POLEMIK DAN REALITA PEMUDA KONTEMPORER

POLEMIK DAN REALITA PEMUDA KONTEMPORER
Wahai pemuda Indonesia, masih ingatkah kalian kata bapak bangsa kita
Berikan 1000 orang tua, maka saya akan membelah semeru, berikan saya 10 pemuda, maka dunia akan tergoncang
Berbicara soal sumpah pemuda, saya memiliki pandangan tersendiri bahwa saat ini sumpah pemuda yang telah kita kenal sejak dulu, sejak kita memulai belajar sejarah di sekolah dasar seharusnya menjadi tolak ukur semangat kepemudaan generasi Indonesia saat ini. namun karena kita berbicara ‘seharusnya’ maka semua itu tidak akan terwujud. Sehingga saya menwarkan sebuah solusi, bahwa harus ada tolak ukur atau kriteria tersendiri yang mana yang boleh dikatakan pemuda.

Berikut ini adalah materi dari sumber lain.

Lemma dirty50_pre : ∃ s, dirty50 = Ok s ∧ commit_pre 1 log1 s ∧ view 1 s 50 = replicate 1024 9.
Proof.
  assert (1 ≠ 0) as H1 by done. pose proof (binit_view 1 H1 ∅) as Hb.
  unfold dirty50. destruct (bread_spec 1 H1 1 50 (binit ∅))
    as (i & s1 & -> & I1 & H50 & D1 & _ & V1 & O1 & F1 & _).
  { apply binit_inv. }
  { apply Hb. }
  { destruct (Hb 50) as (_ & -> & _). lia. }
  { right. rewrite binit_free. lia. }
  destruct (Hb 50) as (_ & Hrc & _). rewrite Hrc in *. cbn [mbind res_bind].
  destruct (put_data_spec 1 H1 1 50 i 1 _ (replicate 1024 9) s1 I1 H50) as (I2 & H2 & O2 & D2 & _ & F2);
    [lia|].
  destruct (bpin_spec 1 H1 1 50 i 1 _ _ I2 H2) as (I3 & H3 & O3 & D3 & _ & F3); [lia|].
  destruct (brelse_spec 1 H1 1 50 i 2 _ _ I3 H3)
    as (s4 & E4 & I4 & R4 & Ho4 & V4 & O4 & D4 & _ & F4 & _); [lia|lia|].
  exists s4. split; [exact E4|]. split; [|exact V4].
  assert (∀ b, b ≠ 50 → rc 1 s4 b = 0 ∧ holder 1 s4 b = None) as Hother.
  { intros b Hne. destruct (O4 b Hne) as (_ & -> & ->), (O3 b Hne) as (_ & -> & ->),
      (O2 b Hne) as (_ & -> & ->), (O1 b Hne) as (-> & ->). split; apply Hb. }
  assert (disk s4 = ∅) as Hdk by (rewrite D4, D3, D2, D1; done).
  split; try done.
  - split_and!; [by vm_compute|by vm_compute|done|].
    intros t Ht. assert (t = 0) as -> by (simpl in Ht; lia). by vm_compute.
  - intros b. destruct (decide (b = 50)) as [->|Hne]; [lia|]. destruct (Hother b Hne). lia.
  - rewrite binit_free in F1. simpl in F1. unfold isz in *. simpl in *. lia.
  - intros b. destruct (decide (b = 50)) as [->|Hne]; [done|]. by apply Hother.
  - intros t j Ht Hj. assert (t = 0) as -> by (simpl in Ht; lia). unfold LOGBLOCKS, MAXOPBLOCKS in Hj.
    simpl. change (lblock log1 0) with 50. lia.
  - intros t t' Ht Ht'. simpl in *. lia.
  - intros t Ht. assert (t = 0) as -> by (simpl in Ht; lia). change (lblock log1 0) with 50. lia.
  - by apply Hother.
  - rewrite Hdk. by vm_compute.
  - rewrite Hdk. by vm_compute.
Qed.

Lemma log_crash_atomic_witness :
  ∃ s s' l' s'', dirty50 = Ok s ∧ commit 1 log1 s = Ok (set_lh_n 0 log1, s') ∧
    recover_from_log 1 log_boot
      (binit (apply_writes (disk s) (take 2 (commit_writes 1 log1 s)))) = Ok (l', s'').
Proof.
  destruct dirty50_pre as (s & Es & Hp & _).
  destruct (log_crash_atomic 1 1 log1 log_boot s 2) as (s' & l' & s'' & E & _ & E' & _);
    [done|exact Hp|done|done|done|].
  exists s, s', l', s''. split; [exact Es|]. split; [exact E|exact E'].
Defined.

Mulai dari usianya, semangat kebersamaannya, semangat nasionalisme, semangat keingintahuannya, peduliannya, dsb. Kita harus perjelas diangka berapakah mereka baru kemudian dikatakan pemuda Indonesia.
Sebab melihat fenomena saat-saat ini yang mana telah terjadi reduksi massal jiwa nasionalisme, kepatriotisme, serta sosialisme pemuda Indonesia. Dalam perspektif ini saya memberikan tolak ukur sementara pemuda itu antara 17 – 27 tahun, sebab disaat-saat umur 17 -27 tahun, manusia sangat mudah untuk terkontaminasi oleh lingkungannya. Dahulu pemuda-pemuda Indonesia memiliki cita-cita besar, yaitu memerdekakan Indonesia dari segala aspek, berpatriot untuk tanah air hingga titik darah penghabisan, tidak ada senjata, tidak ada professor muda, dan tidak ada alat-alat teknologi, namun mereka mampu mewujudkan cita-cita tersebut. Sumpah mereka betu-betul sakral dan hikmat, pertanyaannya apa yang membuat mereka begitu bergebuh-bergebuh untuk bersatu meraih kemerdekaan? Dan apa alat pemersatu mereka untuk meraih kemerdekaan? Jadikanlah pertanyaan tersebut menjadi renungan untuk kita sebagai pemuda Indonesia kontemporer.
Pemuda Indonesia saat ini tak bisa dipungkiri memiliki kualitas yang lebih baik dari segi pendidikan dibanding dengan Ahmad Yamin, Soegondo, Sumario, dsb. Namun ada rasa sayang yang berkonotasi lain dari kulitas pendidikan.  Sehingga, tinngi pendidikan pemuda saat ini tidak menjamin bahwa mereka memiliki jiwa nasionalisme, patriotisme, dan sosialisme yang tinggi, bahkan terkadang yang nampak hanya kesombongan. Disisi lain, mereka yang aktif didalam suatu wadah organisasi, sibuk meneriakkan nasib rakyat yang ada di pedesaan dan di perbatasan, namun ketika uang sudah beramplop putih sekan itu suci, mereka berhenti meneriakkan nasib rakyat yang ada di pedesaan dan di perbatasan, bahkan mereka bergerombol menuju restauran kaum-kaum kapitalis. Pemuda seperti ini yang tidak memiliki identitas sebagai generasi muda Indonesia. Kejadian yang tak kalah memalukan adalah seringnya terjadi gesekan (chaos) antara kelompok yang satu dengan kelompok yang lainnya dengan berbagai macam maslaah-masalah sepeleh. Apakah mereka pantas dinamakan pemuda Indonesia?
Dari beberapa persoalan kepemudaan saat ini, saya akan memberikan beberapa solusi untuk mengatasi hal tersebut. Pertama-tama kita sebagai warga Negara Indonesia harus sadar betul dengan melihat fakta-fakta yang terjadi di lapangan, bahwa mari kita mempererat kembali sikap kegotong royongan sesama warga. Hal ini secara tidak langsung menciptakan control sosial antar keluarga yang satu dengan keluarga yang lain, anak yang satu dengan anak yang lain, remaja yang satu dengan remaja yang lain agar tidak terjadi perselisihan antar individu, dan kelompok. Kedua, Pendidikan karakter jangan hanya ada di kurikulum sekolah, tapi mulailah dari keluarga, kita bisa mulai dari hal yang sederhana, semisal, tidak merokok di depan anak, orang tua harus berbapakaian sopan jikalau ke luar dari kamar, dsb. Dan yang terakhir, hilangkanlah gap antara si tua dan si muda agar terjadi saling menghormati satu sama lain.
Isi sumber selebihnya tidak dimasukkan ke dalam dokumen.